Your assignment
Your answer must consist of every line from the data below that includes the word "warn".

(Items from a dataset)

Definition raise {A} (e : MessageError) : rcv A := λ W, Done (W, [], inl e).
Definition warn {A} (why : Reason) : rcv A := raise (MsgWarn why).
Definition error {A} (why : Reason) : rcv A := raise (MsgError why).
Definition catch {A} (m : rcv A) : rcv (MessageError + A) := λ W,
  match m W with Done (W', evs, r) => Done (W', evs, inr r) | Panic => Panic end.
Definition lift_outcome {A} (m : outcome A) : rcv A := λ W,
  match m with Done a => Done (W, [], inr a) | Panic => Panic end.
Definition gets {A} (f : World → A) : rcv A := λ W, Done (W, [], inr (f W)).
Definition modify (f : World → World) : rcv unit := λ W, Done (f W, [], inr tt).
Definition emit (ev : Event) : rcv unit := λ W, Done (W, [ev], inr tt).

Definition set_receiver f W := mkWorld (f (receiver W)) (writers W) (readers W) (disc_db W).
Definition set_writers f W := mkWorld (receiver W) (f (writers W)) (readers W) (disc_db W).
Definition set_readers f W := mkWorld (receiver W) (writers W) (f (readers W)) (disc_db W).
Definition set_disc_db f W := mkWorld (receiver W) (writers W) (readers W) (f (disc_db W)).

(** [readers.get_mut(eid)] followed by a handler, [None] when there is none. *)
Definition with_reader {A} (eid : EntityId)
    (f : Reader → outcome (Reader * list ReaderEvent * A)) : rcv (option A) := λ W,
  match readers W !! eid with
  | None => Done (W, [], inr None)
  | Some r =>
      match f r with
      | Done (r, evs, a) => Done (set_readers <[eid := r]> W, OfReader eid <$> evs, inr (Some a))
      | Panic => Panic
      end
  end.
Definition with_writer {A} (eid : EntityId)
    (f : Writer → outcome (Writer * list WriterEvent * A)) : rcv (option A) := λ W,
  match writers W !! eid with
  | None => Done (W, [], inr None)
  | Some w =>
      match f w with
      | Done (w, evs, a) => Done (set_writers <[eid := w]> W, OfWriter eid <$> evs, inr (Some a))
      | Panic => Panic
      end
  end.

(** A loop over the keys of a map. *)
Fixpoint loop {A} (body : A → EntityId → rcv A) (a : A) (l : list EntityId) : rcv A :=
  match l with
  | [] => mret a
  | eid :: l => a ← body a eid; loop body a l
  end.
Definition for_readers {A} (body : A → EntityId → rcv A) (a : A) : rcv A :=
  l ← gets (λ W, bt_keys (readers W)); loop body a l.

(** A loop that [return]s from the function when the body says [false]. *)
Fixpoint loop_while (body : EntityId → rcv bool) (l : list EntityId) : rcv bool :=
  match l with
  | [] => mret true
  | eid :: l => go ← body eid; if (go : bool) then loop_while body l else mret false
  end.

(** ** The receiver's own state *)

Definition receiver_new (p : GuidPrefix) (domain : Z) (spdp : SerializedPayload) : MessageReceiver :=
  mkMessageReceiver domain p PROTOCOLVERSION VENDORID_UNKNOW GUIDPREFIX_UNKNOW GUIDPREFIX_UNKNOW
    [Loc.INVALID] [Loc.INVALID] false Ts.TIME_INVALID spdp.

Definition reset (m : MessageReceiver) : MessageReceiver :=
  mkMessageReceiver (domain_id m) (own_guid_prefix m) PROTOCOLVERSION VENDORID_UNKNOW
    GUIDPREFIX_UNKNOW GUIDPREFIX_UNKNOW [] [] false Ts.TIME_INVALID (spdp_data m).

Definition reply_locators (r : InfoReply) (f : Z) (why : Reason) : rcv unit :=
  _ ← modify (set_receiver (λ m,
        { m with unicast_reply_locator_list := ir_unicast_locator_list r }));
  if contains f Flag.InfoReply.Multicast then
    match ir_multicast_locator_list r with
    | Some l => modify (set_receiver (λ m, { m with multicast_reply_locator_list := l }))
    | None => warn why
    end
  else modify (set_receiver (λ m, { m with multicast_reply_locator_list := [] })).

Definition handle_interpreter_submessage (s : InterpreterSubmessage) : rcv unit :=
  match s with
  | IInfoReply r f => reply_locators r f InvalidInfoReply
  | IInfoReplyIp4 r f => reply_locators r f InvalidInfoReplyIp4
  | IInfoTimestamp ts f =>
      if negb (contains f Flag.InfoTimestamp.Invalidate) then
        _ ← modify (set_receiver (λ m, { m with have_timestamp := true }));
        match ts with
        | Some t => modify (set_receiver (λ m, { m with mr_timestamp := t }))
        | None => warn InvalidInfoTimestamp
        end
      else modify (set_receiver (λ m, { m with have_timestamp := false }))
  | IInfoSource s _ =>
      modify (set_receiver (λ m,
        mkMessageReceiver (domain_id m) (own_guid_prefix m) (is_protocol_version s) (is_vendor_id s)
          (is_guid_prefix s) (dest_guid_prefix m) [] [] false (mr_timestamp m) (spdp_data m)))
  | IInfoDestination p _ => modify (set_receiver (λ m, { m with dest_guid_prefix := p }))
  end.

(** The guard at the head of the entity handlers. *)
Definition from_self (m : MessageReceiver) : bool :=
  bool_decide (source_guid_prefix m = own_guid_prefix m) &&
  negb (bool_decide (dest_guid_prefix m = GUIDPREFIX_UNKNOW)).

Definition unless_from_self {A} (a : A) (k : rcv A) : rcv A :=
  m ← gets receiver; if from_self m then mret a else k.

Definition source_guid (W : World) (e : EntityId) : GUID :=
  mkGUID (source_guid_prefix (receiver W)) e.

(** ** ACKNACK *)

Definition handle_acknack_submsg (clk : Clock) (a : AckNack) : rcv (option WriterTimer) :=
  unless_from_self None (
    reader_guid ← gets (λ W, source_guid W (an_reader_id a));
    if bool_decide (bitmap_base (reader_sn_state a) = 0) &&
       bool_decide (num_bits (reader_sn_state a) = 0) then mret None
    else if negb (acknack_is_valid a) then warn (InvalidAckNack reader_guid)
    else
      t ← with_writer (an_writer_id a) (handle_acknack (clk_writer clk) a reader_guid);
      mret (mjoin t)).

(** ** Discovery data *)

(** The endianness that the representation identifier stands for. *)
Definition CDR_BE : list Z := [0; 0].
Definition CDR_LE : list Z := [0; 1].
Definition PL_CDR_BE : list Z := [0; 2].
Definition PL_CDR_LE : list Z := [0; 3].
Definition encapsulation (sp : SerializedPayload) : outcome Endianness :=
  let kind := representation_identifier sp in
  if bool_decide (kind = CDR_LE) then Done LittleEndian
  else if bool_decide (kind = CDR_BE) then Done BigEndian
  else if bool_decide (kind = PL_CDR_LE) then Done LittleEndian
  else if bool_decide (kind = PL_CDR_BE) then Done BigEndian
  else Panic.

Section receiver.
Context `{Speedy}.

(** [read_from_buffer_with_ctx(endianness, &bytes[4..])]. *)
Definition deserialize {A} (r : Endianness → prd A) (d : Data) : rcv A :=
  match data_serialized_payload d with
  | None => warn NoSerializedPayload
  | Some sp =>
      e ← lift_outcome (encapsulation sp);
      '(_, res) ← lift_outcome (r e (sp_value sp));
      match res with
      | inr a => mret a
      | inl err => error (DeserializeFailed err)
      end
  end.

(** [BuiltinEndpoint]. *)
Definition PUBLICATIONS_ANNOUNCER : Z := 0x4.
Definition PUBLICATIONS_DETECTOR : Z := 0x8.
Definition SUBSCRIPTIONS_ANNOUNCER : Z := 0x10.
Definition SUBSCRIPTIONS_DETECTOR : Z := 0x20.
Definition PARTICIPANT_MESSAGE_DATA_WRITER : Z := 0x400.
Definition PARTICIPANT_MESSAGE_DATA_READER : Z := 0x800.

(** The QoS that the built-in endpoints of a remote participant are given. *)
Definition remote_reader_qos (r : Reliability) (h : option History) : DataReaderQosPolicies :=
  DataReaderQosBuilder_build { DataReaderQosBuilder_new with
    rb_reliability := Some r; rb_durability := Some TransientLocal; rb_history := h }.
Definition remote_writer_qos (r : Reliability) (h : option History) : DataWriterQosPolicies :=
  DataWriterQosBuilder_build { DataWriterQosBuilder_new with
    wb_reliability := Some r; wb_durability := Some TransientLocal; wb_history := h }.

Definition match_remote_reader (d : SPDPdiscoveredParticipantData) (bit : Z)
    (remote local : EntityId) (qos : DataReaderQosPolicies) : rcv unit :=
  if contains (spdp_available_builtin_endpoint d) bit then
    _ ← with_writer local (λ w,
      '(w, evs) ← matched_reader_add (mkGUID (guid_prefix (spdp_guid d)) remote)
        (spdp_expects_inline_qos d) (spdp_metarraffic_unicast_locator_list d)
        (spdp_metarraffic_multicast_locator_list d) qos w;
      Done (w, evs, tt));
    mret tt
  else mret tt.
Definition match_remote_writer (d : SPDPdiscoveredParticipantData) (bit : Z)
    (remote local : EntityId) (qos : DataWriterQosPolicies) : rcv unit :=
  if contains (spdp_available_builtin_endpoint d) bit then
    _ ← with_reader local (λ r,
      '(r, evs) ← matched_writer_add (mkGUID (guid_prefix (spdp_guid d)) remote)
        (spdp_metarraffic_unicast_locator_list d) (spdp_metarraffic_multicast_locator_list d) 0 qos r;
      Done (r, evs, tt));
    mret tt
  else mret tt.

Definition handle_participant_discovery (d : SPDPdiscoveredParticipantData) : rcv unit :=
  domain ← gets (λ W, domain_id (receiver W));
  if negb (bool_decide (spdp_domain_id d = domain)) then mret tt
  else
    let keep_last_1 := Some (mkHistory KeepLast 1) in
    _ ← match_remote_reader d PUBLICATIONS_DETECTOR Eid.SEDP_BUILTIN_PUBLICATIONS_DETECTOR
          Eid.SEDP_BUILTIN_PUBLICATIONS_ANNOUNCER (remote_reader_qos default_besteffort None);
    _ ← match_remote_writer d PUBLICATIONS_ANNOUNCER Eid.SEDP_BUILTIN_PUBLICATIONS_ANNOUNCER
          Eid.SEDP_BUILTIN_PUBLICATIONS_DETECTOR (remote_writer_qos default_reliable None);
    _ ← match_remote_reader d SUBSCRIPTIONS_DETECTOR Eid.SEDP_BUILTIN_SUBSCRIPTIONS_DETECTOR
          Eid.SEDP_BUILTIN_SUBSCRIPTIONS_ANNOUNCER (remote_reader_qos default_reliable None);
    _ ← match_remote_writer d SUBSCRIPTIONS_ANNOUNCER Eid.SEDP_BUILTIN_SUBSCRIPTIONS_ANNOUNCER
          Eid.SEDP_BUILTIN_SUBSCRIPTIONS_DETECTOR (remote_writer_qos default_reliable None);
    _ ← match_remote_reader d PARTICIPANT_MESSAGE_DATA_READER Eid.P2P_BUILTIN_PARTICIPANT_MESSAGE_READER
          Eid.P2P_BUILTIN_PARTICIPANT_MESSAGE_WRITER (remote_reader_qos default_reliable keep_last_1);
    match_remote_writer d PARTICIPANT_MESSAGE_DATA_WRITER Eid.P2P_BUILTIN_PARTICIPANT_MESSAGE_WRITER
          Eid.P2P_BUILTIN_PARTICIPANT_MESSAGE_READER (remote_writer_qos default_reliable keep_last_1).

(** Where the own announcement goes when a new participant was heard of. *)
Definition reply_destinations (d : SPDPdiscoveredParticipantData) : outcome (list Locator) :=
  if negb (bool_decide (spdp_metarraffic_unicast_locator_list d = []))
  then Done (spdp_metarraffic_unicast_locator_list d)
  else if negb (bool_decide (spdp_default_unicast_locator_list d = []))
  then Done (spdp_default_unicast_locator_list d)
  else Loc.new_list_from_multi_ipv4 7400 [[239; 255; 0; 1]].

Definition handle_spdp_data (clk : Clock) (d : Data) : rcv unit :=
  deserialized ← deserialize read_SDPBuiltinData d;
  match gen_spdp_discoverd_participant_data deserialized with
  | None => warn IncompleteSpdp
  | Some new_data =>
      m ← gets receiver;
      if negb (bool_decide (domain_id m = spdp_domain_id new_data))
      then warn (DifferentDomain (domain_id m) (spdp_domain_id new_data))
      else
        let p := guid_prefix (spdp_guid new_data) in
        let ts := default Ts.TIME_INVALID (clk_spdp clk) in
        known ← gets (λ W, (write_participant p ts new_data (disc_db W)).2);
        _ ← modify (set_disc_db (λ db, (write_participant p ts new_data db).1));
        _ ← (if (known : bool) then mret tt
             else
               locators ← lift_outcome (reply_destinations new_data);
               _ ← with_writer Eid.SPDP_BUILTIN_PARTICIPANT_ANNOUNCER (λ w,
                     evs ← send_builtin_data_for_loc (clk_builtin clk) (spdp_data m) locators w;
                     Done (w, evs, tt));
               mret tt);
        handle_participant_discovery new_data
  end.

(** [readers.get_mut(eid)], [add_change], the timers dropped. *)
Definition add_to_builtin_reader (eid : EntityId) (c : CacheChange) : rcv unit :=
  source ← gets (λ W, source_guid_prefix (receiver W));
  o ← with_reader eid (reader_add_change source c);
  match o with Some _ => mret tt | None => error NoBuiltinReader end.

(** One reader of the loop of [handle_sedp_w_data]. *)
Definition match_announced_writer (wp : WriterProxy) (topic_name data_type : string) (eid : EntityId)
    : rcv bool :=
  o ← with_reader eid (λ r,
    if is_writer_match topic_name data_type r then
      let matches :=
        match topic_kind (entity_id (remote_writer_guid wp)) with
        | Some tk => bool_decide (rd_topic_kind (rconf r) = tk)
        | None => true
        end in
      if (matches : bool) then
        '(r, evs, _) ← matched_writer_add_with_default_locator (remote_writer_guid wp)
                         (wp_locators wp) (data_max_size_serialized wp) (wp_qos wp) r;
        Done (r, evs, Some true)
      else Done (r, [], Some false)
    else Done (r, [], None));
  match mjoin o with
  | Some true => _ ← emit (WlpTimer eid); mret true
  | Some false => mret false
  | None => mret true
  end.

Output of the task
Definition warn {A} (why : Reason) : rcv A := raise (MsgWarn why).
    | None => warn why
        | None => warn InvalidInfoTimestamp
    else if negb (acknack_is_valid a) then warn (InvalidAckNack reader_guid)
  | None => warn NoSerializedPayload
  | None => warn IncompleteSpdp
      then warn (DifferentDomain (domain_id m) (spdp_domain_id new_data))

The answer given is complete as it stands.